Print every record exactly, omitting none.

**Extracted data**
◇ ◇ ◇
Lemma proj_set_fresh m k v :
  NoDup (proj m) -> ~ In (f v) (proj m) -> NoDup (proj (set m k v)).
Proof.
  unfold JSMap.proj. induction m as [|[k0 v0] r IH]; simpl; intros ND Hn.
  - constructor; [intros []|constructor].
  - inversion ND as [|? ? Hn0 ND']; subst.
    destruct (eqb k0 k); simpl.
    + constructor; [|assumption]. intro H. apply Hn. now right.
    + constructor.
      * intro H. apply in_map_iff in H. destruct H as [e [He Hin]].
        apply In_set in Hin. destruct Hin as [->|Hin].
        -- simpl in He. apply Hn. left. now symmetry.
        -- apply Hn0. apply in_map_iff. now exists e.
      * apply IH; [assumption|]. intro H. apply Hn. now right.
Qed.

Lemma proj_set_same m k v v0 :
  get m k = Some v0 -> f v = f v0 -> proj (set m k v) = proj m.
Proof.
  unfold JSMap.proj. induction m as [|[k1 v1] r IH]; simpl; [discriminate|].
  destruct (eqb k1 k); simpl.
  - intros H E. inversion H; subst. now rewrite E.
  - intros H E. f_equal. now apply IH.
Qed.

Lemma proj_delete m k : NoDup (proj m) -> NoDup (proj (delete m k)).
Proof.
  unfold JSMap.proj. induction m as [|[k0 v0] r IH]; simpl; [auto|].
  intro ND. inversion ND as [|? ? Hn ND']; subst.
  destruct (eqb k0 k); simpl; [assumption|].
  constructor; [|auto].
  intro H. apply Hn. apply in_map_iff in H. destruct H as [e [He Hin]].
  apply In_delete in Hin. apply in_map_iff. now exists e.
Qed.

Lemma proj_cleanLoop expired todo m n :
  NoDup (proj m) -> NoDup (proj (fst (cleanLoop eqb expired todo m n))).
Proof.
  revert m n. induction todo as [|[k v] r IH]; simpl; intros m n ND; [assumption|].
  destruct (expired v); apply IH; [now apply proj_delete | assumption].
Qed.

End Projection.

(** [distinctb] decides [NoDup]. *)
Lemma distinctb_NoDup (l : list K) : distinctb eqb l = true <-> NoDup l.
Proof.
  induction l as [|k r IH]; simpl.
  - split; [constructor | reflexivity].
  - rewrite andb_true_iff, negb_true_iff, IH. split.
    + intros [Hn ND]. constructor; [|assumption].
      intro Hin. assert (E : existsb (eqb k) r = true).
      { apply existsb_exists. exists k. split; [assumption | apply eqb_refl]. }
      congruence.
    + intro ND. inversion ND as [|? ? Hn ND']; subst. split; [|assumption].
      destruct (existsb (eqb k) r) eqn:E; [|reflexivity].
      apply existsb_exists in E. destruct E as [x [Hx Hk]].
      apply eqb_eq in Hk. subst. contradiction.
Qed.

(** A deletion in front of what the iterator has yet to visit. *)
Lemma delete_app_here (pre : t K V) k v r :
  ~ In k (keys pre) -> delete (pre ++ (k, v) :: r) k = pre ++ r.
Proof.
  induction pre as [|[k0 v0] p IH]; simpl; intro Hn.
  - now rewrite eqb_refl.
  - destruct (eqb k0 k) eqn:E.
    + apply eqb_eq in E. subst. exfalso. apply Hn. now left.
    + f_equal. apply IH. intro H. apply Hn. now right.
Qed.

(** On a map with distinct keys the cleaning loop is a filter, and the
    counter grows by the number of entries it drops. *)
Lemma cleanLoop_filter expired (pre todo : t K V) n :
  NoDup (keys (pre ++ todo)) ->
  cleanLoop eqb expired todo (pre ++ todo) n =
    (pre ++ filter (fun e => negb (expired (snd e))) todo,
     (n + length (filter (fun e => expired (snd e)) todo))%nat).
Proof.
  revert pre n. induction todo as [|[k v] r IH]; intros pre n ND; simpl.
  - f_equal. lia.
  - destruct (expired v) eqn:E; simpl.
    + assert (Hk : ~ In k (keys pre)).
      { unfold keys in *. rewrite map_app in ND. simpl in ND.
        apply NoDup_remove_2 in ND. intro H. apply ND. apply in_or_app. now left. }
      rewrite delete_app_here by assumption.
      rewrite IH.
      * f_equal. lia.
      * unfold keys in *. rewrite map_app in *. simpl in ND.
        now apply NoDup_remove_1 in ND.
    + specialize (IH (pre ++ [(k, v)]) n).
      rewrite <- !app_assoc in IH. simpl in IH. apply IH. exact ND.
Qed.

End Facts.

End JSMapFacts.

(* ================================================================== *)
(** * Properties of the wave split *)

Module WavesFacts.
Import Waves.

Section Chunks.
Variable A : Type.
Implicit Types (l : list A) (w : list A).

Lemma firstn_min_length n l : firstn (Nat.min n (length l)) l = firstn n l.
Proof.
  destruct (Nat.le_ge_cases n (length l)) as [H|H].
  - now rewrite Nat.min_l.
  - rewrite Nat.min_r by assumption.
    now rewrite !firstn_all2 by lia.
Qed.

(** A step of at least one ends the loop within [totalOrders - i]
    iterations; the waves are the rest of the list cut into non-empty
    pieces of at most [step] elements. *)
Lemma sliceLoop_chunks step l :
  (1 <= step)%nat ->
  forall fuel i,
    (length l - i <= fuel)%nat ->
    exists waves,
      sliceLoop fuel l i step (length l) = Some waves
      /\ concat waves = skipn i l
      /\ Forall (fun w => w <> [] /\ (length w <= step)%nat) waves.
Proof.
  intros Hstep fuel.
  induction fuel as [|fuel IH]; intros i Hfuel; simpl.
  - assert (E : (length l <=? i)%nat = true) by (apply Nat.leb_le; lia).
    rewrite E. exists []. repeat split; [|constructor].
    simpl. symmetry. apply skipn_all2. lia.
  - destruct (length l <=? i)%nat eqn:E.
    + apply Nat.leb_le in E. exists []. repeat split; [|constructor].
      simpl. symmetry. now apply skipn_all2.
    + apply Nat.leb_gt in E.
      destruct (IH (i + step)%nat) as [waves [Hw [Hc Hf]]]; [lia|].
      rewrite Hw. eexists. split; [reflexivity|].
      unfold slice.
      assert (Hk : (Nat.min (i + step) (length l) - i
                    = Nat.min step (length (skipn i l)))%nat)
        by (rewrite length_skipn; lia).
      rewrite Hk, firstn_min_length. split.
      * simpl. rewrite Hc.
        replace (i + step)%nat with (step + i)%nat by lia.
        rewrite <- skipn_skipn. apply firstn_skipn.
      * constructor; [|assumption]. split.
        -- intro H0. apply (f_equal (@length A)) in H0.
           rewrite length_firstn, length_skipn in H0. simpl in H0. lia.
        -- rewrite length_firstn. lia.
Qed.

(** The new wave size of the redistribution is the cap again: the
    total is divided by the number of full waves, which leaves a
    quotient above the cap whenever there is a remainder. *)
Lemma safeOrdersPerWave_is_cap total cap :
  (1 <= total / cap)%nat -> (1 <= cap)%nat ->
  Nat.min ((total + total / cap - 1) / (total / cap)) cap = cap.
Proof.
  intros Hfw Hcap. apply Nat.min_r.
  apply Nat.div_le_lower_bound; [lia|].
  pose proof (Nat.Div0.mul_div_le total cap). lia.
Qed.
◇ ◇ ◇
**Solution for this exercise**
Lemma proj_set_fresh m k v :
  NoDup (proj m) -> ~ In (f v) (proj m) -> NoDup (proj (set m k v)).
Proof.
  unfold JSMap.proj. induction m as [|[k0 v0] r IH]; simpl; intros ND Hn.
  - constructor; [intros []|constructor].
  - inversion ND as [|? ? Hn0 ND']; subst.
    destruct (eqb k0 k); simpl.
    + constructor; [|assumption]. intro H. apply Hn. now right.
    + constructor.
      * intro H. apply in_map_iff in H. destruct H as [e [He Hin]].
        apply In_set in Hin. destruct Hin as [->|Hin].
        -- simpl in He. apply Hn. left. now symmetry.
        -- apply Hn0. apply in_map_iff. now exists e.
      * apply IH; [assumption|]. intro H. apply Hn. now right.
Qed.

Lemma proj_set_same m k v v0 :
  get m k = Some v0 -> f v = f v0 -> proj (set m k v) = proj m.
Proof.
  unfold JSMap.proj. induction m as [|[k1 v1] r IH]; simpl; [discriminate|].
  destruct (eqb k1 k); simpl.
  - intros H E. inversion H; subst. now rewrite E.
  - intros H E. f_equal. now apply IH.
Qed.

Lemma proj_delete m k : NoDup (proj m) -> NoDup (proj (delete m k)).
Proof.
  unfold JSMap.proj. induction m as [|[k0 v0] r IH]; simpl; [auto|].
  intro ND. inversion ND as [|? ? Hn ND']; subst.
  destruct (eqb k0 k); simpl; [assumption|].
  constructor; [|auto].
  intro H. apply Hn. apply in_map_iff in H. destruct H as [e [He Hin]].
  apply In_delete in Hin. apply in_map_iff. now exists e.
Qed.

Lemma proj_cleanLoop expired todo m n :
  NoDup (proj m) -> NoDup (proj (fst (cleanLoop eqb expired todo m n))).
Proof.
  revert m n. induction todo as [|[k v] r IH]; simpl; intros m n ND; [assumption|].
  destruct (expired v); apply IH; [now apply proj_delete | assumption].
Qed.

End Projection.

(** [distinctb] decides [NoDup]. *)
Lemma distinctb_NoDup (l : list K) : distinctb eqb l = true <-> NoDup l.
Proof.
  induction l as [|k r IH]; simpl.
  - split; [constructor | reflexivity].
  - rewrite andb_true_iff, negb_true_iff, IH. split.
    + intros [Hn ND]. constructor; [|assumption].
      intro Hin. assert (E : existsb (eqb k) r = true).
      { apply existsb_exists. exists k. split; [assumption | apply eqb_refl]. }
      congruence.
    + intro ND. inversion ND as [|? ? Hn ND']; subst. split; [|assumption].
      destruct (existsb (eqb k) r) eqn:E; [|reflexivity].
      apply existsb_exists in E. destruct E as [x [Hx Hk]].
      apply eqb_eq in Hk. subst. contradiction.
Qed.

(** A deletion in front of what the iterator has yet to visit. *)
Lemma delete_app_here (pre : t K V) k v r :
  ~ In k (keys pre) -> delete (pre ++ (k, v) :: r) k = pre ++ r.
Proof.
  induction pre as [|[k0 v0] p IH]; simpl; intro Hn.
  - now rewrite eqb_refl.
  - destruct (eqb k0 k) eqn:E.
    + apply eqb_eq in E. subst. exfalso. apply Hn. now left.
    + f_equal. apply IH. intro H. apply Hn. now right.
Qed.

(** On a map with distinct keys the cleaning loop is a filter, and the
    counter grows by the number of entries it drops. *)
Lemma cleanLoop_filter expired (pre todo : t K V) n :
  NoDup (keys (pre ++ todo)) ->
  cleanLoop eqb expired todo (pre ++ todo) n =
    (pre ++ filter (fun e => negb (expired (snd e))) todo,
     (n + length (filter (fun e => expired (snd e)) todo))%nat).
Proof.
  revert pre n. induction todo as [|[k v] r IH]; intros pre n ND; simpl.
  - f_equal. lia.
  - destruct (expired v) eqn:E; simpl.
    + assert (Hk : ~ In k (keys pre)).
      { unfold keys in *. rewrite map_app in ND. simpl in ND.
        apply NoDup_remove_2 in ND. intro H. apply ND. apply in_or_app. now left. }
      rewrite delete_app_here by assumption.
      rewrite IH.
      * f_equal. lia.
      * unfold keys in *. rewrite map_app in *. simpl in ND.
        now apply NoDup_remove_1 in ND.
    + specialize (IH (pre ++ [(k, v)]) n).
      rewrite <- !app_assoc in IH. simpl in IH. apply IH. exact ND.
Qed.

End Facts.

End JSMapFacts.

(* ================================================================== *)
(** * Properties of the wave split *)

Module WavesFacts.
Import Waves.

Section Chunks.
Variable A : Type.
Implicit Types (l : list A) (w : list A).

Lemma firstn_min_length n l : firstn (Nat.min n (length l)) l = firstn n l.
Proof.
  destruct (Nat.le_ge_cases n (length l)) as [H|H].
  - now rewrite Nat.min_l.
  - rewrite Nat.min_r by assumption.
    now rewrite !firstn_all2 by lia.
Qed.

(** A step of at least one ends the loop within [totalOrders - i]
    iterations; the waves are the rest of the list cut into non-empty
    pieces of at most [step] elements. *)
Lemma sliceLoop_chunks step l :
  (1 <= step)%nat ->
  forall fuel i,
    (length l - i <= fuel)%nat ->
    exists waves,
      sliceLoop fuel l i step (length l) = Some waves
      /\ concat waves = skipn i l
      /\ Forall (fun w => w <> [] /\ (length w <= step)%nat) waves.
Proof.
  intros Hstep fuel.
  induction fuel as [|fuel IH]; intros i Hfuel; simpl.
  - assert (E : (length l <=? i)%nat = true) by (apply Nat.leb_le; lia).
    rewrite E. exists []. repeat split; [|constructor].
    simpl. symmetry. apply skipn_all2. lia.
  - destruct (length l <=? i)%nat eqn:E.
    + apply Nat.leb_le in E. exists []. repeat split; [|constructor].
      simpl. symmetry. now apply skipn_all2.
    + apply Nat.leb_gt in E.
      destruct (IH (i + step)%nat) as [waves [Hw [Hc Hf]]]; [lia|].
      rewrite Hw. eexists. split; [reflexivity|].
      unfold slice.
      assert (Hk : (Nat.min (i + step) (length l) - i
                    = Nat.min step (length (skipn i l)))%nat)
        by (rewrite length_skipn; lia).
      rewrite Hk, firstn_min_length. split.
      * simpl. rewrite Hc.
        replace (i + step)%nat with (step + i)%nat by lia.
        rewrite <- skipn_skipn. apply firstn_skipn.
      * constructor; [|assumption]. split.
        -- intro H0. apply (f_equal (@length A)) in H0.
           rewrite length_firstn, length_skipn in H0. simpl in H0. lia.
        -- rewrite length_firstn. lia.
Qed.

(** The new wave size of the redistribution is the cap again: the
    total is divided by the number of full waves, which leaves a
    quotient above the cap whenever there is a remainder. *)
Lemma safeOrdersPerWave_is_cap total cap :
  (1 <= total / cap)%nat -> (1 <= cap)%nat ->
  Nat.min ((total + total / cap - 1) / (total / cap)) cap = cap.
Proof.
  intros Hfw Hcap. apply Nat.min_r.
  apply Nat.div_le_lower_bound; [lia|].
  pose proof (Nat.Div0.mul_div_le total cap). lia.
Qed.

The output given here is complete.